Dün olduğu gibi bugün yeniden haykırıyoruz: Kıbrıs’ta yaşanan soykırım eylemleriyle gerçekleştirilen toplu mezarların varlığı, yaşama hakkı başta olmak üzere planlı ve örgütlü şekilde yapılan ağır, telafi edilemeyen insan hakları ihlalleri nedeniyle Kıbrıs Türk halkının temel amaçlarının başında EGEMEN VE BAĞIMSIZ Kuzey Kıbrıs Türk Cumhuriyeti’ni sonsuza kadar yaşatmak vardır.  Yaşanan ağır tarihi gerçekler karşısında Kıbrıs Türk halkına düşen görev, egemen Kuzey Kıbrıs Türk Cumhuriyeti devletini yaşatmaktır.

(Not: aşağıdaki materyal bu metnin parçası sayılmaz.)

Lemma parse_range_header_returns raw n :
  (0 ≤ n)%Z → ∃ r, parse_range_header raw n = Ok r ∧
    match r with
    | Ok range => ∃ s e, range = Some (s, e) ∧ (0 ≤ s ≤ e ∧ e < n)%Z
    | Err _ => True
    end.
Proof using All.
  intros Hn. unfold parse_range_header.
  destruct (parse_byte_range raw n) as [range|[|]] eqn:E.
  - eexists. split; [done|]. by apply (parse_byte_range_bounds raw n range).
  - by eexists.
  - unfold range_not_satisfiable_response. rewrite header_value_visible; [by eexists|].
    by rewrite all_chars_append, u64_to_string_visible.
Qed.

Lemma get_object_returns b k headers : returns (get_object b k headers) (λ _, True).
Proof using All.
  unfold get_object. answer; [|by answer]. answer; [by answer|].
  eapply (returns_bind _ _ (λ r, match r with
    | Ok o => safe_head (dl_head o) = true ∧ (Z.of_nat (length (dl_body o)) ≤ usize_MAX)%Z
    | Err _ => True end)).
  { apply returns_call. intros w. destruct (gb_get_object b k w) as [w' [o|]] eqn:E; [|done].
    by apply (get_safe b k w w'). }
  intros [o|?] Ho; [|by answer]. destruct Ho as [Hsafe Hlen].
  destruct (headers !! "range") as [v|].
  - answer; [|by answer].
    eapply returns_bind; [apply returns_lift, parse_range_header_returns; lia|].
    intros [range|resp] Hr; [|by answer]. destruct Hr as (start & end_ & -> & Hse).
    apply returns_lift. destruct (range_response_Ok o start end_) as (hs & -> & _); [done|lia|lia|]. eauto.
  - eapply (returns_bind _ _ (λ _, True)); [apply returns_lift|intros; by answer].
    destruct (apply_object_headers_safe (dl_head o) {["accept-ranges" := "bytes"]} Hsafe) as [hs Hs].
    by exists hs.
Qed.

Lemma head_object_returns b k headers : returns (head_object b k headers) (λ _, True).
Proof using All.
  unfold head_object. answer; [|by answer]. answer; [by answer|].
  eapply (returns_bind _ _ (λ r, match r with Ok o => safe_head o = true | Err _ => True end)).
  { apply returns_call. intros w. destruct (gb_head_object b k w) as [w' [o|]] eqn:E; [|done].
    by apply (head_safe b k w w'). }
  intros [o|?] Ho; [|by answer]. apply returns_lift. unfold head_object_success_response.
  destruct (apply_object_headers_safe o ∅ Ho) as [hs ->]. simpl. eauto.
Qed.

Lemma put_object_returns b k headers body : returns (put_object b k headers body) (λ _, True).
Proof using All.
  unfold put_object. eapply (returns_bind _ _ (λ r, match r with
    | Ok o => from_str_ok o.(PutObjectResponse.etag) = true | Err _ => True end)).
  { apply returns_call. intros w.
    destruct (gb_put_object b k body (header_str headers "content-type") w) as [w' [o|]] eqn:E;
      [|done]. by eapply put_safe. }
  intros [o|?] Ho; [|by answer]. apply returns_lift. unfold put_object_success_response, header_value.
  rewrite Ho. simpl. eauto.
Qed.

Lemma returns_fmap {W' A B} (f : A → B) (m : action W' panic A) :
  returns m (λ _, True) → returns (f <$> m) (λ _, True).
Proof using.
  intros Hm w. destruct (Hm w) as (a & Ha & _). unfold fmap, action_fmap.
  destruct (m w). simpl in *. subst. simpl. eauto.
Qed.

(** C28: No request makes the gateway panic, as long as what the backend
    reports of an object can be put in a header: every route, method, query,
    header and body is answered, in particular every [Range] header, whose
    slice is always within the object. *)
Theorem router_never_panics (r : HttpRequest) (w : W) :
  ∃ w' response, build_router h r w = (w', Ok response).
Proof using All.
  assert (Hr : returns (build_router h r) (λ _, True)).
  { unfold build_router. destruct (req_route r), (req_method r); try by apply returns_ret.
    all: try apply returns_fmap; auto using get_object_returns, head_object_returns,
      put_object_returns.
    all: unfold list_buckets, list_objects, create_bucket, delete_bucket, head_bucket,
      delete_object, post_object, health; repeat answer. }
  destruct (Hr w) as (response & Hw & _).
  destruct (build_router h r w) as [w' o]. simpl in Hw. subst o. eauto.
Qed.
End handlers.

Section reading.
Context `{HeaderValueLaws} `{Chrono} `{GatewayBackend W}.

(** A request without preconditions *)
Definition unconditional (headers : gmap string string) : bool :=
  forallb (λ name, bool_decide (headers !! name = None))
    ["if-match"; "if-none-match"; "if-modified-since"; "if-unmodified-since"].

Lemma unconditional_no_check b k headers resource (w : W) :
  unconditional headers = true → check_read_preconditions b k headers resource w = (w, Ok None).
Proof.
  unfold unconditional; simpl. rewrite !andb_true_iff, !bool_decide_eq_true.
  intros (Hm & Hn & Hms & Hus & _).
  unfold check_read_preconditions, date_header, header_str. by rewrite Hm, Hn, Hms, Hus.
Qed.

(** What the answer to a range request has to be: the bytes of [body] from
    the first to the last one of the range, both included, with headers that
    describe them, or a refusal that tells the size. *)
Definition answers_range (r : ByteRange) (body : list Z) (response : Response) : Prop :=
  let size := Z.of_nat (length body) in
  match range_bounds r size with
  | Some (first, last) =>
      resp_status response = 206%Z ∧
      Z.of_nat (length (resp_body response)) = (last - first + 1)%Z ∧
      (∀ i : nat, (first + Z.of_nat i ≤ last)%Z →
        resp_body response !! i = body !! (Z.to_nat first + i)%nat) ∧
      resp_headers response !! "content-length" = Some (u64_to_string (last - first + 1)) ∧
      resp_headers response !! "content-range" = Some ("bytes " +:+ u64_to_string first +:+ "-"
        +:+ u64_to_string last +:+ "/" +:+ u64_to_string size)
  | None =>
      resp_status response = 416%Z ∧ resp_body response = [] ∧
      resp_headers response !! "content-range" = Some ("bytes */" +:+ u64_to_string size)
  end.

Lemma range_bounds_within r size first last :
  sendable r → range_bounds r size = Some (first, last) → (0 ≤ first ≤ last ∧ last < size)%Z.
Proof.
  unfold sendable, is_u64, range_bounds. intros Hr Hb.
  destruct r; case_decide; simplify_eq; lia.
Qed.
(* ===== verification/Scheduler.v ===== *)
(** * The scheduler

    [src/crates/scheduler/src/service.rs]: the archive and recall passes, the
    backend behind the S3 operations, and the gRPC service; and the start-up
    of [lib.rs]. The state is the scheduler's own sets of active work and the
    system [W] its clients talk to. A pass or a request runs to completion
    before the next one, so a tape lease or a slot is always free and leaves
    no trace in the state. *)

From Stdlib Require Import ZArith String Ascii.
From S2P Require Import Prelude Hoare Proto RustStr External CacheBackend Cache TapeService.
From S2P Require Import SchedulerProto Config SchedulerClients.
Import scheduler.

Local Open Scope string_scope.
Local Open Scope list_scope.
Local Open Scope stdpp_scope.

(** The parts of [SchedulerState] that change, how often the clock was read,
    and the system *)
Record Sched (W : Type) := mkSched {
  active_archive_keys : gset string;
  active_recall_tasks : gset string;
  sched_ticks : nat;
  world : W;
}.
Arguments mkSched {W}.
Arguments active_archive_keys {W}.
Arguments active_recall_tasks {W}.
Arguments sched_ticks {W}.
Arguments world {W}.
Lemma recall_batch_limit tasks : (length (recall_batch config tasks) ≤ limit)%nat.
Proof using Type. unfold recall_batch, limit, workers. rewrite length_take. lia. Qed.

Lemma weight_idle a : weight a = 0 ↔ idle a = true.
Proof using Type. destruct a; simpl; split; intros; try done; lia. Qed.

Lemma step_weight outcome p p' a a' :
  idle a = false → agent_step clients config outcome p a = Some (p', a') →
  (weight a' < weight a)%nat.
Proof using Type.
  intros Hidle Hs.
  destruct a as [| |tape| | |[|task tasks]|task tasks|task tasks|task tasks], outcome;
    simplify_eq/=;
    repeat (case_match || case_decide || (apply bind_Some in Hs as (? & Hs' & Hs)));
    simplify_eq/=; try lia.
  match goal with |- context [recall_batch _ ?l] => pose proof (recall_batch_limit l) end. lia.
Qed.

Lemma pass_step_weight s s' :
  pass_step clients config s s' →
  (total weight (agents s') < total weight (agents s))%nat.
Proof using Type.
  intros [i outcome p p' l a a' Ha Hidle Hs%step_weight]; [|done]. simpl.
  pose proof (sum_insert weight l i a a' Ha). lia.
Qed.
Lemma pass_step_step s s' : pass_step clients config s s' → step clients config s s'.
Proof using Type. intros []. by econstructor. Qed.

(** *** Someone can always go on *)

Lemma total_positive {A} (f : A → nat) l :
  (0 < total f l)%nat → ∃ i a, l !! i = Some a ∧ (0 < f a)%nat.
Proof using Type.
  induction l as [|a l IH]; simpl; [lia|]. intros H.
  destruct (decide (0 < f a)%nat) as [Ha|]; [by exists 0, a|].
  destruct IH as (i & b & Hi & Hb); [lia|]. by exists (S i), b.
Qed.
Lemma agent_goes_on s i a outcome :
  agents s !! i = Some a → idle a = false →
  is_Some (agent_step clients config outcome (permits s) a) →
  ∃ s', pass_step clients config s s'.
Proof using Type.
  destruct s as [p l]. intros Ha Hidle [[p' a'] Hs]. eexists. by econstructor.
Qed.

Definition lease_held (a : Agent) : nat := match lease_of a with Some _ => 1 | None => 0 end.
Lemma held_lease a t : (held (lease_of a) t ≤ lease_held a)%nat.
Proof using Type. unfold held, lease_held. case_decide as E; [by rewrite E|lia]. Qed.

Lemma passes_go_on s :
  conserved s → (0 < total weight (agents s))%nat → ∃ s', pass_step clients config s s'.
Proof using Type.
  intros [_ _ Hslots Hleases _] (i & a & Ha & Hw)%total_positive.
  (* an agent with a lease can finish *)
  destruct (decide (0 < total lease_held (agents s))%nat) as [Hl|Hl].
  { apply total_positive in Hl as (j & b & Hb & Hl). apply (agent_goes_on s j b GoOn Hb).
    all: unfold lease_held in Hl; destruct b; simpl in *; first [lia|done|by eexists]. }
  assert (∀ t, free_leases t (permits s) = 1) as Hfree.
  { intros t. specialize (Hleases t).
    assert (∀ l, total (λ a, held (lease_of a) t) l ≤ total lease_held l)%nat as Hle.
    { induction l as [|b l IH]; simpl; [done|]. pose proof (held_lease b t). lia. }
    specialize (Hle (agents s)). lia. }
  (* all leases are free: an agent with a permit for a task can go on *)
  destruct (decide (0 < total slot_held (agents s))%nat) as [Hl'|Hl'].
  { apply total_positive in Hl' as (j & b & Hb & Hl'). apply (agent_goes_on s j b GoOn Hb).
    - destruct b; simpl in *; first [lia|done].
    - destruct b; simpl in *; try lia; [case_decide; by eexists| |by eexists].
      unfold acquire_tape_lease. rewrite Hfree. by eexists. }
  (* and otherwise any agent *)
  assert (∃ n, recall_task_slots (permits s) = S n) as [n Hn].
  { exists (pred (recall_task_slots (permits s))). unfold new_permits, workers in Hslots.
    simpl in Hslots. lia. }
  destruct a as [| |tape| | |[|task tasks]|task tasks|task tasks|task tasks];
    simpl in Hw; try lia.
  - apply (agent_goes_on s i _ GoOn Ha); [done|]. simpl. destruct clients; [|by eexists].
    unfold acquire_tape_lease. rewrite Hfree. by eexists.
  - apply (agent_goes_on s i _ GoOn Ha); [done|by eexists].
  - apply (agent_goes_on s i _ Failed Ha); [done|by eexists].
  - apply (agent_goes_on s i _ GoOn Ha); [done|by eexists].
  - apply (agent_goes_on s i _ GoOn Ha); [done|]. simpl. rewrite Hn. by eexists.
  - pose proof (total_lookup slot_held _ _ _ Ha). simpl in *. lia.
  - pose proof (total_lookup slot_held _ _ _ Ha). simpl in *. lia.
  - pose proof (total_lookup slot_held _ _ _ Ha). simpl in *. lia.
Qed.

Lemma all_idle s :
  conserved s → total weight (agents s) = 0 →
  Forall (λ a, idle a = true) (agents s) ∧
  archive_slots (permits s) = archive_slots (new_permits config) ∧
  recall_slots (permits s) = recall_slots (new_permits config) ∧
  recall_task_slots (permits s) = recall_task_slots (new_permits config) ∧
  (∀ t, free_leases t (permits s) = 1) ∧ active_tasks (permits s) = ∅.
Proof using Type.
  intros [H1 H2 H3 H4 H5] Hw.
  assert (∀ a, a ∈ agents s → idle a = true) as Hidle.
  { intros a [i Ha]%list_elem_of_lookup. apply weight_idle.
    pose proof (total_lookup weight _ _ _ Ha). lia. }
  assert (∀ f, f ArchiveIdle = 0 → f RecallIdle = 0 → total f (agents s) = 0) as Hzero.
  { intros f Ha Hr. apply total_zero, Forall_forall. intros a Hin%Hidle. by destruct a. }
  split; [by apply Forall_forall|].
  rewrite Hzero in H1, H2, H3 by done. split_and!; [lia..| |].
  - intros t. specialize (H4 t). rewrite Hzero in H4 by done. lia.
  - apply elem_of_equiv_empty_L. intros k Hk. specialize (H5 k). rewrite Hzero in H5 by done.
    unfold is_active in H5. by rewrite decide_True in H5.
Qed.

Lemma pass_steps_conserved s s' :
  rtc (pass_step clients config) s s' → conserved s → conserved s'.
Proof using Type.
  induction 1 as [|s1 s2 s3 Hstep _ IH]; [done|]. intros Hc.
  by eapply IH, step_conserved, Hc; apply pass_step_step.
Qed.

(** The agents of a kind are the ones that were spawned. *)
Definition is_archive (a : Agent) : nat :=
  match a with ArchiveIdle | ArchivePass | ArchiveLeased _ => 1 | _ => 0 end.
Definition is_recall (a : Agent) : nat := 1 - is_archive a.

Lemma step_kind outcome p p' a a' :
  agent_step clients config outcome p a = Some (p', a') → is_archive a' = is_archive a.
Proof using Type.
  intros Hs.
  destruct a as [| |tape| | |[|task tasks]|task tasks|task tasks|task tasks], outcome;
    simplify_eq/=;
    repeat (case_match || case_decide || (apply bind_Some in Hs as (? & Hs' & Hs)));
    by simplify_eq/=.
Qed.
Lemma reachable_kinds s f :
  (∀ a b, is_archive a = is_archive b → f a = f b) →
  reachable clients config s → total f (agents s) = total f (agents start).
Proof using Type.
  intros Hf Hs. revert s Hs. apply rtc_ind_r; [done|]. intros s1 s2 _ Hstep <-.
  destruct Hstep as [i outcome p p' l a a' Ha Hs%step_kind%Hf]. simpl.
  pose proof (sum_insert f l i a a' Ha). lia.
Qed.

(** An archive agent has the lease of the tape of the configuration. *)
Lemma step_leased outcome p p' a a' :
  agent_step clients config outcome p a = Some (p', a') →
  match a' with ArchiveLeased tape => tape = archive_lease_tape config | _ => True end.
Proof using Type.
  intros Hs.
  destruct a as [| |tape| | |[|task tasks]|task tasks|task tasks|task tasks], outcome;
    simplify_eq/=;
    repeat (case_match || case_decide || (apply bind_Some in Hs as (? & Hs' & Hs)));
    by simplify_eq/=.
Qed.
Lemma leased_tape s a :
  reachable clients config s → a ∈ agents s →
  match a with ArchiveLeased tape => tape = archive_lease_tape config | _ => True end.
Proof using Type.
  intros Hs. revert s Hs a. apply (rtc_ind_r (λ s, ∀ a, a ∈ agents s → _)).
  { intros a Ha. by destruct (start_idle a Ha) as [->| ->]. }
  intros s1 s2 _ [i outcome p p' l a a' Ha Hs%step_leased] IH b.
  simpl in *. intros [j Hj]%list_elem_of_lookup. apply list_lookup_insert_Some in Hj
    as [(-> & -> & _)|[_ Hj]]; [done|]. by eapply IH, list_elem_of_lookup_2.
Qed.

Lemma total_app {A} (f : A → nat) l k : total f (l ++ k) = total f l + total f k.
Proof using Type. induction l as [|a l IH]; simpl; lia. Qed.
Lemma total_replicate {A} (f : A → nat) n a : total f (replicate n a) = n * f a.
Proof using Type. induction n as [|n IH]; simpl; [done|]. by rewrite IH. Qed.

Bunun önde gelen zorunlu gereği de Kıbrıs Adası’nda egemen ve bağımsız iki devletli bir uluslararası antlaşmanın sağlanmasındır. Bunun için de yapılacak tek şey Kuzey Kıbrıs Türk Cumhuriyeti’ne sahip çıkmak, varlığını sonsuza kadar sürdürmektir.

Kuzey Kıbrıs Türk Cumhuriyeti’ni uluslararası toplumun saygın bir üyesi, egemen ve bağımsız bir devlet olarak sonsuza kadar yaşatma kararlığı ve inancıyla Kuzey Kıbrıs Türk Cumhuriyeti’nin 39’ncu kuruluş yılını gururla kutlarken Kıbrıs Türk Halkı’nın bu tarihi gününde Öncü Liderimiz Dr. Fazıl Küçük’ü, Kuzey Kıbrıs Türk Cumhuriyeti Kurucu Cumhurbaşkanı Rauf R. Denktaş’ı rahmet, şükran ve saygıyla anıyoruz.

Kahraman Mücahitlerimizi, Kahraman Türk Silahlı Kuvvetlerimizi, Gazilerimizi, saygı, minnet ve şükranla anıyoruz. Bütün Şehitlerimize, vefat eden Gazilerimize Allahtan rahmet diliyoruz.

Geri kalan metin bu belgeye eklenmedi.